Gollum, King Kong, Caesar and now Captain Haddock in The Adventures of Tintin: The Secret of the Unicorn — he’s played almost every iconic character through motion capture (mo-cap). English actor Andy Serkis now reveals, he has, sort of, fallen for the whole leverage of being the man without a face.
“Why I adore performance capture is precisely for the reason that I can’t be recognised… And you can pretty much walk down the street and people don’t know you and for me that’s great. I can go shopping with my family. It’s awesome,” says the 47-year-old, who is set to reprise his character, Gollum, in the upcoming The Hobbit flicks as well as Caesar and Haddock in the Apes and Tintin sequels respectively.
“I see myself in every single character that I play... I may not be manifested on screen, but with every acting decision, and every in the moment beat, you’re not just conveying a look, but also a thought and a feeling. You’re embodying the character and giving soul to it,” adds the actor, who is gaga over Tintin’s makers — Steven Spielberg and Peter Jackson.
“To be in the presence of two visionary directors, who don’t really need to push boundaries because it’s part of their DNA to create a new vision of storytelling, is very fulfilling,” he says.
Playing the abusive, drunk, multi-millionaire, seafaring Captain has rubbed on Serkis, who now wants to enact his own version of him. “You know Haddock isn’t inebriated for the entire movie, and I’d quite like to see that version,” he says.
Know Andy more…
Full name: Andrew Clement G. Serkis
Age : 47
Debut: TV - Morris Minor and his Marvellous Motors (1989); Films - Prince of Jutland (1994)
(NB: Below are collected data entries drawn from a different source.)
Definition slotHeader (cfg : traceConfig) (s : slot) : str :=
  match s with
  | SFull | SErr | SLog => []
  | SShort => headerLine shortColumns | SErrCodes => headerLine errorCodeColumns | SStats => headerLine statColumns
  | SRtt => headerLine rttColumns | SScreen => headerLine screenColumns
  | SCounts => buildTraceCountsHeader (buildTraceCountSpecs (tc_Scenario cfg))
  end.

Definition setRttIf (cfg : traceConfig) (t : traceLogger) : traceLogger :=
  if tc_TraceRTT cfg then withRtt (flushEvery cfg) 0 [] t else t.
Definition setCountsIf (cfg : traceConfig) (t : traceLogger) : traceLogger :=
  if tc_TraceCounts cfg then withCounts (buildTraceCountSpecs (tc_Scenario cfg)) ∅ ∅ ∅ t else t.

Definition opened (cfg : traceConfig) : traceLogger :=
  let o s := openIf s (slotOn cfg s) (slotPath cfg s) in
  let w s := writeIf s (slotOn cfg s) (slotHeader cfg s) in
  w SCounts (setCountsIf cfg (o SCounts (w SScreen (o SScreen (setRttIf cfg (w SRtt (o SRtt (w SStats (o SStats
    (o SLog (w SErrCodes (o SErrCodes (o SErr (w SShort (o SShort (o SFull emptyTrace)))))))))))))))).

Lemma openAll_ok cfg t : openAll create writable cfg = Ok t -> t = opened cfg.
Proof.
  unfold openAll. intros H.
  repeat (apply rbind_ok in H as (? & Hs & H);
          first [apply openSlot_ok in Hs | apply writeHeader_ok in Hs | apply openShort_ok in Hs]; subst).
  apply writeHeader_ok in H. by subst.
Qed.

Lemma file_of_setRttIf s cfg t : file_of s (setRttIf cfg t) = file_of s t.
Proof. unfold setRttIf. destruct (tc_TraceRTT cfg); by destruct s. Qed.
Lemma file_of_setCountsIf s cfg t : file_of s (setCountsIf cfg t) = file_of s t.
Proof. unfold setCountsIf. destruct (tc_TraceCounts cfg); by destruct s. Qed.
Lemma sentOn_some c ms l : NoDup l.*1 -> (c, ms) ∈ l -> sentOn c (jobsOf l) = ms.
Proof.
  induction l as [|[c' ms'] l IH]; intros ND Hc; [set_solver|]. simpl in ND. apply NoDup_cons in ND as [Hn ND].
  unfold jobsOf. simpl. rewrite sentOn_app, sentOn_batches. apply elem_of_cons in Hc as [[= -> ->] | Hc].
  - rewrite decide_True, batches_concat by done. change (ms' ++ sentOn c' (jobsOf l) = ms').
    by rewrite sentOn_none, app_nil_r.
  - rewrite decide_False; [by apply IH|]. intros ->. apply Hn, list_elem_of_fmap. by exists (c, ms).
Qed.

Lemma sentOn_map c (m : byConn) l : l ≡ₚ map_to_list m -> sentOn c (jobsOf l) = msgsOf m c.
Proof.
  intros P. assert (NoDup l.*1) as ND by (rewrite P; apply NoDup_fst_map_to_list). unfold msgsOf.
  destruct (m !! c) as [ms|] eqn:E.
  - apply sentOn_some; [done|]. rewrite P. by apply elem_of_map_to_list.
  - apply sentOn_none. rewrite P. intros ([c' ms] & -> & H)%list_elem_of_fmap. apply elem_of_map_to_list in H.
    simpl in E. congruence.
Qed.

Lemma totalMsgs_push c x (m : byConn) :
  totalMsgs (map_to_list (<[c := msgsOf m c ++ [x]]> m)) = S (totalMsgs (map_to_list m)).
Proof.
  unfold totalMsgs, msgsOf. destruct (m !! c) as [l|] eqn:E; cbn [default].
  - rewrite <- insert_delete_eq, map_to_list_insert by apply lookup_delete_eq. rewrite <- (map_to_list_delete m c l E).
    simpl. rewrite length_app. simpl. lia.
  - rewrite map_to_list_insert by done. done.
Qed.
Definition defaultWebRTCUAC : str := quoted "<?xml version=`1.0` encoding=`UTF-8`?>
<scenario name=`webrtc_uac` webrtc=`true`>
  <send retrans=`500`>
    <![CDATA[
INVITE sip:[service]@[remote_ip]:[remote_port] SIP/2.0
Via: SIP/2.0/[transport] [local_ip]:[local_port];branch=[branch]
[trunk_pai][trunk_provider][trunk_extra]From: [trunk_from];tag=[pid]WebRTCUAC[call_number]
To: [service] <sip:[service]@[remote_ip]:[remote_port]>
Call-ID: [call_id]
CSeq: 1 INVITE
Contact: <sip:gossip@[local_ip]:[local_port];transport=[contact_transport]>
Max-Forwards: 70
Content-Type: application/sdp
Content-Length: [len]

[webrtc_offer]]]>
  </send>
  <recv response=`100` optional=`true`/>
  <recv response=`180` optional=`true`/>
  <recv response=`183` optional=`true`/>
  <recv response=`200`>
    <action>
      <exec rtp_stream=`synthetic,,0,PCMA/8000,20,3000`/>
    </action>
  </recv>
  <send>
    <![CDATA[
ACK sip:[service]@[remote_ip]:[remote_port] SIP/2.0
Via: SIP/2.0/[transport] [local_ip]:[local_port];branch=[branch]
[trunk_pai][trunk_provider][trunk_extra]From: [trunk_from];tag=[pid]WebRTCUAC[call_number]
To: [service] <sip:[service]@[remote_ip]:[remote_port]>[peer_tag_param]
Call-ID: [call_id]
CSeq: 1 ACK
Max-Forwards: 70
Content-Length: 0

]]>
  </send>
  <pause milliseconds=`500`/>
  <nop>
    <action>
      <exec rtp_stream=`stop`/>
    </action>
  </nop>
  <send retrans=`500`>
    <![CDATA[
BYE sip:[service]@[remote_ip]:[remote_port] SIP/2.0
Via: SIP/2.0/[transport] [local_ip]:[local_port];branch=[branch]
[trunk_pai][trunk_provider][trunk_extra]From: [trunk_from];tag=[pid]WebRTCUAC[call_number]
To: [service] <sip:[service]@[remote_ip]:[remote_port]>[peer_tag_param]
Call-ID: [call_id]
CSeq: 2 BYE
Max-Forwards: 70
Content-Length: 0

]]>
  </send>
  <recv response=`200`/>
</scenario>".
(* ===== verification/ApiServer.v ===== *)
(** * The management API

    [src/internal/api/server.go] and [live_ws.go]: the routes under [/api/v1/],
    their authorisation, and the handlers that read statistics, replace the
    scenario, change rate and pause, toggle listeners, and add and remove load
    clients.  Engines are reduced to what the handlers touch: mode, live
    scenario, rate controller, listener switches, statistics.  They are known by
    a reference (the first engine, an engine of the configuration, an engine of
    the load coordinator), as the code holds pointers.  A JSON body that cannot
    be decoded, or a body that cannot be read, is [None]; a file is its content. *)

From stdpp Require Import base list gmap strings.
From Stdlib Require Import ZArith Lia Strings.Byte.
From S2P Require Import Prelude GoStrings GoFloat Scenario RateControl Stats LoadCoordinator SettingsAuth SafePath NetAddr Xml ScenarioXml.

(** ** Engines ([engine.go]) *)

Record ServerListener := mkListener { sl_Transport : str; sl_LocalIP : str; sl_LocalPort : Z }.

Record Engine := mkEngine {
  en_Mode : Mode;                      (* of [cfg.Scenario] *)
  en_live : Scenario; en_rate : RateController; en_accept : list bool;
  en_Transport : str; en_LocalIP : str; en_LocalPort : Z; en_RemoteHost : str; en_RemotePort : Z;
  en_Listeners : list ServerListener; en_stats : Collector }.

Definition set_live (sc : Scenario) (e : Engine) : Engine :=
  mkEngine (en_Mode e) sc (en_rate e) (en_accept e) (en_Transport e) (en_LocalIP e) (en_LocalPort e)
    (en_RemoteHost e) (en_RemotePort e) (en_Listeners e) (en_stats e).
Definition on_rate (f : RateController -> RateController) (e : Engine) : Engine :=
  mkEngine (en_Mode e) (en_live e) (f (en_rate e)) (en_accept e) (en_Transport e) (en_LocalIP e) (en_LocalPort e)
    (en_RemoteHost e) (en_RemotePort e) (en_Listeners e) (en_stats e).
Definition set_accept (l : list bool) (e : Engine) : Engine :=
  mkEngine (en_Mode e) (en_live e) (en_rate e) l (en_Transport e) (en_LocalIP e) (en_LocalPort e)
    (en_RemoteHost e) (en_RemotePort e) (en_Listeners e) (en_stats e).
Definition firstFields (l : list TransportSpec) : Config :=
  match sipRows l with [] => ∅ | t :: _ => list_to_map (firstList t) end.

Definition transportFields (l : list TransportSpec) : Config := webrtcFields (webrtcRows l) ∪ firstFields l.

Definition serverFields (p : ServerProfile) : Config :=
  let sip := sipRows (sp_Transports p) in
  list_to_map (when (1 <? length sip)%nat "ServerListeners" (VLn (map listenerOf sip)))
  ∪ transportFields (sp_Transports p)
  ∪ list_to_map (when (0 <? sp_MaxConcurrent p) "MaxConcurrent" (VI (sp_MaxConcurrent p)) ++ when true "ServerMode" (VB true)).

Definition clientFields (p : ClientProfile) : Config :=
  transportFields (cp_Transports p)
  ∪ list_to_map (when (0 <? cp_DurationMs p) "GlobalTimeout" (VI (i64 (cp_DurationMs p * ms)))
      ++ when (0 <? cp_MaxConcurrent p) "MaxConcurrent" (VI (cp_MaxConcurrent p))
      ++ when (flt fzero (rateOf p)) "Rate" (VF (rateOf p))
      ++ when (0 <? cp_RemotePort p) "RemotePort" (VI (cp_RemotePort p))
      ++ when (filled (cp_RemoteIP p)) "RemoteHost" (VS (cp_RemoteIP p))
      ++ when true "ServerMode" (VB false)).

(** The overrides: a key counts when its value has the type of the field (text
    must not be empty, limits not be negative) *)
Definition override {A : Type} (m : gmap str any) (k f : string) (get : any -> option A) (accept : A -> bool) (v : A -> value) :
  list (string * value) :=
  match m !! lit k with
  | Some x => match get x with Some a => when (accept a) f (v a) | None => [] end
  | None => []
  end.
Definition anyway {A} (_ : A) : bool := true.

Definition engineFields (m : gmap str any) : Config :=
  list_to_map (override m "health_max_timeouts" "HealthMaxTimeouts" asInt (Z.leb 0) VI
    ++ override m "health_max_failed_calls" "HealthMaxFailedCalls" asInt (Z.leb 0) VI
    ++ override m "health_min_success_ratio" "HealthMinSuccessRatio" asFloat anyway VF
    ++ override m "sip_provider" "SipProvider" asString filled VS ++ override m "sip_pai" "SipPAI" asString filled VS
    ++ override m "sip_from" "SipFrom" asString filled VS
    ++ override m "global_timeout_ms" "GlobalTimeout" asInt (Z.ltb 0) (fun n => VI (i64 (n * ms)))
    ++ override m "total_calls" "TotalCallsSetExplicitly" asInt anyway (fun _ => VB true) ++ override m "total_calls" "TotalCalls" asInt anyway VI
    ++ override m "max_concurrent" "MaxConcurrent" asInt anyway VI ++ override m "rate" "Rate" asFloat anyway VF
    ++ override m "remote_port" "RemotePort" asInt anyway VI ++ override m "remote_host" "RemoteHost" asString filled VS
    ++ override m "local_port" "LocalPort" asInt anyway VI ++ override m "local_ip" "LocalIP" asString filled VS
    ++ override m "transport" "Transport" asString filled VS).

(** ** Lemmas *)

Lemma setWhen_layer c f v cfg : setWhen c f v cfg = list_to_map (when c f v) ∪ cfg.
Proof.
  unfold setWhen, when. destruct c.
  - by rewrite list_to_map_cons, list_to_map_nil, insert_empty, <- insert_union_singleton_l.
  - by rewrite list_to_map_nil, (left_id_L ∅ (∪)).
Qed.

Lemma onKey_layer {A : Type} m k f get (accept : A -> bool) v cfg :
  onKey m k get accept (fun a => <[f := v a]>) cfg
  = list_to_map (override m k f get accept v) ∪ cfg.
Proof.
  unfold onKey, override. destruct (m !! lit k) as [x|]; [|by rewrite list_to_map_nil, (left_id_L ∅ (∪))].
  destruct (get x) as [a|]; [|by rewrite list_to_map_nil, (left_id_L ∅ (∪))]. apply (setWhen_layer (accept a) f (v a) cfg).
Qed.

Lemma onKey_layer2 {A : Type} m k f g get (accept : A -> bool) v w cfg :
  onKey m k get accept (fun a cfg => <[f := v a]> (<[g := w a]> cfg)) cfg
  = onKey m k get accept (fun a => <[f := v a]>) (onKey m k get accept (fun a => <[g := w a]>) cfg).
Proof. unfold onKey. by repeat case_match. Qed.

Lemma overlay_layer m cfg : overlayEngineJSON m cfg = engineFields m ∪ cfg.
Proof.
  unfold overlayEngineJSON, ovStr, ovInt, ovFlt. rewrite onKey_layer2, !onKey_layer.
  unfold engineFields. rewrite !list_to_map_app, <- !(assoc_L (∪)). done.
Qed.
Known for: Playing Gollum in The Lord of the Rings trilogy, title role in the King Kong remake, Caesar in Rise of the Planet of the Apes
Latest flick: The Adventures of Tintin: The Secret of the Unicorn
Future projects: The Hobbit, The Spider, Freezing Time
Spouse: Lorraine Ashbourne
Kids: Ruby, 13; Sonny, 11; Louis, 7
Andy’s take on Haddock and his curses
* Thundering typhoons, Blistering barnacles, Ectoplasmic baboons, Vermicelli and if you call someone a vegetarian with a particular tone of voice, that can be pretty nasty.
* What’s beautiful about them is the fact that they’re totally abstract and all very mundane words, which are joined together and it’s the way in which they’re delivered that make them swear words.
* Hergé (Tintin’s creator) was able to get through censorship by creating a fabulous vocabulary of wonderful expletives. And yes, there’s no denying that Captain Haddock likes a drink.